Could you help me or provide some further suggestions to overcome this problem.Thank you!

margot peeters posted on Thursday, August 27, 2020 - 5:25 am

sorry, forgot to post my syntax

NOBSERVATIONS = 3840;

NREPS = 500;
SEED = 53487;
NCsizes = 1;
csizes = 160 (24);
GenCLASSES = c(4);
classes = c(4);
within is QF2 selfcontrol sex;

between is alc_norm grade;

SAVE = MSsimulmultilevel.sav;

ANALYSIS: TYPE = twolevel mixture random;
ESTIMATOR = MLR;

MODEL population:

%WITHIN%
%Overall%
selfcontrol*.14;
QF3 on QF2*.33;
! QF3 on selfcontrol*.24;
QF3 on sex*.11;

slopeself | QF3 on selfcontrol;

%BETWEEN%
%Overall%
QF3*.05;
alc_norm*.14;
QF3 on grade*-.20;
slopeself on alc_norm*.15;
QF3 on alc_norm*.60;

%c#1%
QF3 on alc_norm*1.14;

%C#2%
QF3 on alc_norm*.20;

%C#3%
QF3 on alc_norm*.38;

%C#4%
QF3 on alc_norm*.35;

OUTPUT: PATTERNS TECH9;

Bengt O. Muthen posted on Thursday, August 27, 2020 - 4:23 pm

All predictors need to be given variances in Model Population and you haven't done that for the variable sex.

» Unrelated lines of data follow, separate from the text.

Lemma live_removeHandle (h : nat) (l : list Entry) :
  existsb (fun e => Nat.eqb (handle e) h) l = true →
  map handle l ≡ₚ h :: map handle (removeHandle h l).
Proof.
  induction l as [|x l IH]; cbn [existsb removeHandle map]; [done|].
  destruct (Nat.eqb (handle x) h) eqn:Hx.
  - apply Nat.eqb_eq in Hx. by rewrite Hx.
  - cbn [orb map]. intros He. rewrite (IH He). apply perm_swap.
Qed.

Lemma map_fst_clearError (q : list Entry) :
  map fst (map clearError q) = map handle q.
Proof. induction q as [|x q IH]; [done|]. cbn. by rewrite IH. Qed.

Lemma tracked_step (w : World) (ev : Event) : tracked w → tracked (step w ev).
Proof.
  intros Hw. destruct ev as [t p| | | |cb|h r|].
  - rewrite add_step. cbn zeta.
    set (w1 := withQueue _ _).
    assert (H1 : tracked w1).
    { unfold tracked. apply (trackedOf_perm (nextHandle w :: liveHandles w));
        [|by apply trackedOf_fresh].
      unfold liveHandles. subst w1. cbn.
      destruct (priorityInsert_split (mkEntry t p (nextHandle w))
                  (queue (this w))) as (a & s & -> & -> & _).
      rewrite !map_app. cbn. rewrite <- !app_assoc. cbn.
      apply Permutation_middle. }
    destruct (autoStart (this w)); [by apply tracked_process|done].
  - unfold step. cbn [call]. unfold start.
    by apply (tracked_process (withPaused false w)).
  - done.
  - unfold step. cbn [call stateOf]. unfold tracked.
    apply (trackedOf_perm (liveHandles w)); [|done].
    unfold liveHandles. cbn. rewrite map_app, map_fst_clearError.
    solve_Permutation.
  - done.
  - unfold step. cbn [call stateOf]. unfold settle, isExecuting.
    destruct (existsb _ (executing w)) eqn:He; [|done].
    unfold tracked. apply (trackedOf_perm (liveHandles w)); [|done].
    unfold liveHandles. cbn. rewrite (live_removeHandle h _ He), map_app. cbn.
    solve_Permutation.
  - unfold step. cbn [call stateOf]. unfold tick.
    destruct (microtasks w) as [|[h s] rest] eqn:Hm; [done|]. cbn zeta.
    rewrite afterFinally_normal.
    assert (H1 : trackedOf
              (liveHandles (stateOf (finallyHandler (withMicrotasks rest w))))
              (<[h := afterCatch s]> (handles w)) (nextHandle w)).
    { apply (trackedOf_perm
               (map handle (queue (this w)) ++ map handle (executing w)
                ++ map fst rest)).
      - open_finally. rewrite live_process. by destruct (_ && _).
      - apply trackedOf_settle.
        apply (trackedOf_perm (liveHandles w)); [|done].
        unfold liveHandles. rewrite Hm. cbn. solve_Permutation. }
    unfold tracked. cbn [handles nextHandle withHandles].
    rewrite finallyHandler_handles.
    assert (Hn : nextHandle (stateOf (finallyHandler (withMicrotasks rest w)))
                 = nextHandle w).
    { open_finally. rewrite process_nextHandle. by destruct (_ && _). }
    rewrite Hn. exact H1.
Qed.

Lemma tracked_run (options : Options) (evs : list Event) :
  tracked (run evs (stateOf (constructor options))).
Proof.
  induction evs as [|ev evs IH] using rev_ind.
  - split; [constructor|]. split; [done|]. intros h. cbn.
    rewrite lookup_empty. split; [lia|].
    intros [H|[? H]]; [by apply elem_of_nil in H|done].
  - rewrite run_snoc. by apply tracked_step.
Qed.

Lemma step_handles_exact (w : World) (ev : Event) :
  handles (step w ev)
  = match ev, microtasks w with
    | Tick, (h, s) :: _ => <[h := afterCatch s]> (handles w)
    | _, _ => handles w
    end.
Proof.
  destruct ev as [t p| | | |cb|h r|].
  - unfold step. cbn [call]. apply add_handles.
  - unfold step. cbn [call]. unfold start. by rewrite process_handles.
  - done.
  - done.
  - done.
  - unfold step. cbn [call stateOf]. unfold settle.
    by destruct (isExecuting h w).
  - unfold step. cbn [call stateOf].
    destruct (microtasks w) as [|[h s] rest] eqn:Hm.
    + unfold tick. by rewrite Hm.
    + by destruct (tick_job w h s rest Hm) as [_ ->].
Qed.

(** X5. In every run of a queue, the promises handed out by [add] are
    exactly the handles below the next one, and each of them is in one
    place only: its entry is pending, or its task is executing, or its
    reaction job waits in the microtask queue, or it has settled.  No
    submission is lost or counted twice, and a promise that has settled
    keeps its state whatever happens next. *)
Theorem promises_settle_once (options : Options) (evs : list Event) :
  let w := run evs (stateOf (constructor options)) in
  NoDup (liveHandles w)
  ∧ (∀ h, h ∈ liveHandles w → handles w !! h = None)
  ∧ (∀ h, (h < nextHandle w)%nat ↔ h ∈ liveHandles w ∨ is_Some (handles w !! h))
  ∧ (∀ ev h s, handles w !! h = Some s → handles (step w ev) !! h = Some s).
Proof.
  cbn zeta. destruct (tracked_run options evs) as (Hnd & Hnone & Hlt).
  split; [done|]. split; [done|]. split; [done|].
  intros ev h s Hs. rewrite step_handles_exact.
  destruct ev; try done.
  destruct (microtasks (run evs (stateOf (constructor options))))
    as [|[h' s'] rest] eqn:Hm; [done|].
  rewrite lookup_insert_ne; [done|]. intros ->.
  assert (Hlive : h ∈ liveHandles (run evs (stateOf (constructor options)))).
  { unfold liveHandles. rewrite Hm. cbn.
    apply elem_of_app; right. apply elem_of_app; right.
    by apply elem_of_cons; left. }
  apply Hnone in Hlive. congruence.
Qed.

(** ** The outcome of a task reaches its promise *)

Lemma afterCatch_task (r : TaskResult) : afterCatch (settledOf r) = settledOf r.
Proof. by destruct r. Qed.

Lemma executing_live (h : nat) (w : World) :
  isExecuting h w = true → h ∈ liveHandles w.
Proof.
  unfold isExecuting, liveHandles. intros He.
  apply elem_of_app; right. apply elem_of_app; left.
  apply existsb_exists in He as (e & Hin & Heq). apply Nat.eqb_eq in Heq.
  subst h. apply list_elem_of_In, in_map, Hin.
Qed.

Lemma settled_stays_step (w : World) (ev : Event) (h : nat) (s : Settled) :
  tracked w → handles w !! h = Some s → handles (step w ev) !! h = Some s.
Proof.
  intros (_ & Hnone & _) Hs. rewrite step_handles_exact.
  destruct ev; try done.
  destruct (microtasks w) as [|[h' s'] rest] eqn:Hm; [done|].
  rewrite lookup_insert_ne; [done|]. intros ->.
  assert (Hlive : h ∈ liveHandles w).
  { unfold liveHandles. rewrite Hm. cbn.
    apply elem_of_app; right. apply elem_of_app; right.
    by apply elem_of_cons; left. }
  apply Hnone in Hlive. congruence.
Qed.

Lemma settled_stays_run (evs : list Event) (w : World) (h : nat) (s : Settled) :
  tracked w → handles w !! h = Some s → handles (run evs w) !! h = Some s.
Proof.
  revert w. induction evs as [|ev evs IH]; intros w Hw Hs; [done|].
  unfold run. cbn [foldl]. apply IH; [by apply tracked_step|].
  by apply settled_stays_step.
Qed.

Lemma tracked_ticks (n : nat) (w : World) : tracked w → tracked (ticks n w).
Proof.
  revert w. induction n as [|n IH]; intros w Hw; [done|].
  cbn [ticks]. apply IH. exact (tracked_step w Tick Hw).
Qed.

(** X4. When an executing task settles, with a value or with an error, the
    promise that [add] returned for it was still unsettled, takes exactly
    that outcome once the microtask queue has run, and keeps it through
    everything that happens to the queue afterwards. *)
Theorem handle_takes_task_outcome (options : Options) (evs : list Event)
    (h : nat) (r : TaskResult) :
  let w := run evs (stateOf (constructor options)) in
  isExecuting h w = true →
  handles w !! h = None
  ∧ ∀ evs',
      handles (run evs' (flush (step w (Settle h r)))) !! h
      = Some (settledOf r).
Proof.
  cbn zeta. intros He.
  pose proof (tracked_run options evs) as Hw.
  split; [destruct Hw as (_ & Hnone & _); by apply Hnone, executing_live|].
  intros evs'. apply settled_stays_run.
  - apply tracked_ticks. by apply tracked_step.
  - rewrite flush_handles. unfold step. cbn [call stateOf].
    destruct (settle_executing _ h r He) as (-> & -> & _).
    rewrite settleAll_snoc, afterCatch_task. by rewrite lookup_insert_eq.
Qed.

Lemma handle_takes_task_outcome_witness :
  isExecuting 0 (run [Add 10%nat None] (stateOf (constructor (mkOptions None None))))
  = true
  ∧ ∀ evs',
      handles (run evs'
                 (flush (step (run [Add 10%nat None]
                                 (stateOf (constructor (mkOptions None None))))
                           (Settle 0%nat (Returns (Val 42%nat))))))
        !! 0%nat
      = Some (settledOf (Returns (Val 42%nat))).
Proof.
  split; [reflexivity|].
  exact (proj2 (handle_takes_task_outcome (mkOptions None None)
                  [Add 10%nat None] 0%nat (Returns (Val 42%nat)) eq_refl)).
Defined.

(** ** A discarded entry is never started *)

Lemma settling_step (w : World) (ev : Event) (h : nat) :
  h ∈ map fst (microtasks w) ∨ is_Some (handles w !! h) →
  h ∈ map fst (microtasks (step w ev)) ∨ is_Some (handles (step w ev) !! h).
Proof.
  intros Hh. rewrite step_handles_exact.
  destruct ev as [t p| | | |cb|h' r|].
  - rewrite add_step. cbn zeta.
    destruct (autoStart (this w)); [by rewrite process_microtasks|done].
  - unfold step. cbn [call]. unfold start. by rewrite process_microtasks.
  - done.
  - destruct Hh as [Hh|Hh]; [left|by right].
    unfold step. cbn. rewrite map_app. apply elem_of_app. by left.
  - done.
  - destruct Hh as [Hh|Hh]; [left|by right].
    unfold step. cbn [call stateOf]. unfold settle.
    destruct (isExecuting h' w); [|done]. cbn. rewrite map_app.
    apply elem_of_app. by left.
  - unfold step. cbn [call stateOf].
    destruct (microtasks w) as [|[h' s'] rest] eqn:Hm.
    + unfold tick. rewrite Hm. cbn. by rewrite Hm.
    + destruct (tick_job w h' s' rest Hm) as [-> _].
      destruct (decide (h' = h)) as [->|Hne].
      * right. rewrite lookup_insert_eq. by eexists.
      * rewrite lookup_insert_ne by done.
        destruct Hh as [Hh|Hh]; [left|by right].
        cbn in Hh. apply elem_of_cons in Hh as [Hh|Hh]; [congruence|done].
Qed.

(** X11. An entry discarded by [clear()] is never started: whatever happens
    to the queue afterwards, no pending entry and no executing task carries
    its handle any more. *)
Theorem discarded_entry_never_starts (options : Options)
    (evs evs' : list Event) (e : Entry) :
  let w := run evs (stateOf (constructor options)) in
  let w' := run evs' (step w Clear) in
  e ∈ queue (this w) →
  (handle e ∉ map handle (queue (this w')))
  ∧ (handle e ∉ map handle (executing w')).
Proof.
  cbn zeta. intros He.
  set (w := run evs (stateOf (constructor options))) in *.
  assert (Hgone : handle e ∈ map fst (microtasks (run evs' (step w Clear)))
                  ∨ is_Some (handles (run evs' (step w Clear)) !! handle e)).
  { induction evs' as [|ev evs' IH] using rev_ind.
    - left. cbn. rewrite map_app, map_fst_clearError.
      apply elem_of_app; right. apply list_elem_of_In, in_map.
      by apply list_elem_of_In.
    - rewrite run_snoc. by apply settling_step. }
  assert (Ht : tracked (run evs' (step w Clear))).
  { assert (Hrun : run evs' (step w Clear)
                   = run ((evs ++ [Clear]) ++ evs')
                       (stateOf (constructor options))).
    { unfold run, w. by rewrite !foldl_app. }
    rewrite Hrun. apply tracked_run. }
  destruct Ht as (Hnd & Hnone & _). unfold liveHandles in Hnd, Hnone.
  apply NoDup_app in Hnd as (_ & Hq & Hnd).
  apply NoDup_app in Hnd as (_ & Hex & _).
  destruct Hgone as [Hm|[s Hs]].
  - split.
    + intros Hin. apply (Hq _ Hin). apply elem_of_app. by right.
    + intros Hin. by apply (Hex _ Hin).
  - split; intros Hin.
    + rewrite Hnone in Hs; [done|]. apply elem_of_app. by left.
    + rewrite Hnone in Hs; [done|].
      apply elem_of_app; right. apply elem_of_app. by left.
Qed.
(** * InfluxDB 3 MCP server: connection resolution and database dispatch

    A shallow embedding of
      - [src/services/base-connection.service.ts]   (module [BaseConnection]),
      - [src/services/http-client.service.ts]       (module [HttpClient]),
      - [src/services/database-management.service.ts] (module [DatabaseManagement]),
    followed by the properties of these services.

    Conventions.
      - An optional string field ([string | undefined]) is an [option string];
        JavaScript truthiness of such a field is [Js.truthy]: defined and not
        the empty string.
      - JavaScript numbers are doubles.  Every number the services compute
        with is a whole count (seconds, nanoseconds, limits) and is modelled
        by the [Z] it stands for.  The two arithmetic operations of the
        services, the product [x * 1000000000] and [Math.floor(x / 1000000000)],
        round as a double does ([Js.multiply], [Js.floorDivide]: to nearest,
        ties to even); they coincide with the exact product and the floored
        quotient of [Z] within the bounds of [multiply_exact] and
        [floorDivide_exact].  Numbers beyond the largest finite double are
        not modelled.
      - Code that may throw returns an [Outcome]; an [async] function is an
        [Async] computation over the state of the outside world. *)

From Stdlib Require Import ZArith String Ascii List Bool Lia DecimalString.
Import ListNotations.
Open Scope string_scope.
Open Scope Z_scope.

Set Implicit Arguments.

(* ===================================================================== *)
(** ** JavaScript primitives used by the services *)
(* ===================================================================== *)

Module Js.

(** Truthiness of a [string | undefined] value. *)
Definition truthy (o : option string) : bool :=
  match o with
  | Some s => negb (s =? "")%string
  | None => false
  end.

(** Truthiness of a [number | undefined] value (no NaN on integers). *)
Definition truthyNum (o : option Z) : bool :=
  match o with
  | Some n => negb (n =? 0)
  | None => false
  end.

(** The whole number of [d]s nearest to [n / d], the even one of two that
    are equally near ([0 <= n], [0 < d]): how a double keeps the last bit of
    its significand. *)
Definition nearestEven (n d : Z) : Z :=
  let q := n / d in
  let r := n mod d in
  if (d <? 2 * r) || ((2 * r =? d) && Z.odd q) then q + 1 else q.

(** The double nearest to a whole number [z]: [z] itself when it has at most
    53 significant bits, and otherwise [z] rounded to 53 significant bits. *)
Definition toDouble (z : Z) : Z :=
  let e := Z.log2 (Z.abs z) - 52 in
  if e <=? 0 then z
  else Z.sgn z * nearestEven (Z.abs z) (2 ^ e) * 2 ^ e.

(** [a * b] on whole numbers: the double nearest to the product. *)
Definition multiply (a b : Z) : Z := toDouble (a * b).

(** The binary exponent of [a / b], that is [floor(log2(a / b))], for
    positive [a] and [b]. *)
Definition log2Quotient (a b : Z) : Z :=
  let d := Z.log2 a - Z.log2 b in
  if a * 2 ^ Z.max 0 (- d) <? b * 2 ^ Z.max 0 d then d - 1 else d.

(** [Math.floor(a / b)] on whole numbers, [0 < b]: the quotient is the double
    nearest to [a / b], with a significand [m] of 53 bits at the exponent
    [e], and the floor is taken of that double. *)
Definition floorDivide (a b : Z) : Z :=
  if a =? 0 then 0
  else
    let e := log2Quotient (Z.abs a) b - 52 in
    let m := nearestEven (Z.abs a * 2 ^ Z.max 0 (- e)) (b * 2 ^ Z.max 0 e) in
    (Z.sgn a * m * 2 ^ Z.max 0 e) / 2 ^ Z.max 0 (- e).

(** [a || b] on [string | undefined] values. *)
Definition or (a b : option string) : option string :=
  if truthy a then a else b.

(** [a || ""], the idiom the services use to force a string. *)
Definition orEmpty (a : option string) : string :=
  match Js.or a (Some "") with Some s => s | None => "" end.

(** Interpolation [`${x}`] of a [string | undefined] value. *)
Definition interp (o : option string) : string :=
  match o with Some s => s | None => "undefined" end.

(** [String(n)] / [`${n}`] for an integral number. *)
Definition showNum (n : Z) : string := NilZero.string_of_int (Z.to_int n).

(** Interpolation of a [number | undefined] value. *)
Definition interpNum (o : option Z) : string :=
  match o with Some n => showNum n | None => "undefined" end.

(** [s.includes(sub)]. *)
Fixpoint includes (sub s : string) : bool :=
  if String.prefix sub s then true
  else match s with
       | EmptyString => false
       | String _ rest => includes sub rest
       end.

(** [xs.join(sep)]. *)
Fixpoint join (sep : string) (xs : list string) : string :=
  match xs with
  | [] => ""
  | [x] => x
  | x :: rest => x ++ sep ++ join sep rest
  end.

margot peeters posted on Friday, August 28, 2020 - 1:29 am

Dear Bengt,

Thank you for your fast reply. I have changed my model and added variances for all predictors (including grade and QF2) but unfortunately that has not changed the error message. Are there any other options I can try?
Thank you.
Margot

Bengt O. Muthen posted on Friday, August 28, 2020 - 6:07 am

To diagnose this, we need to see your full output - send to Support along with your license number.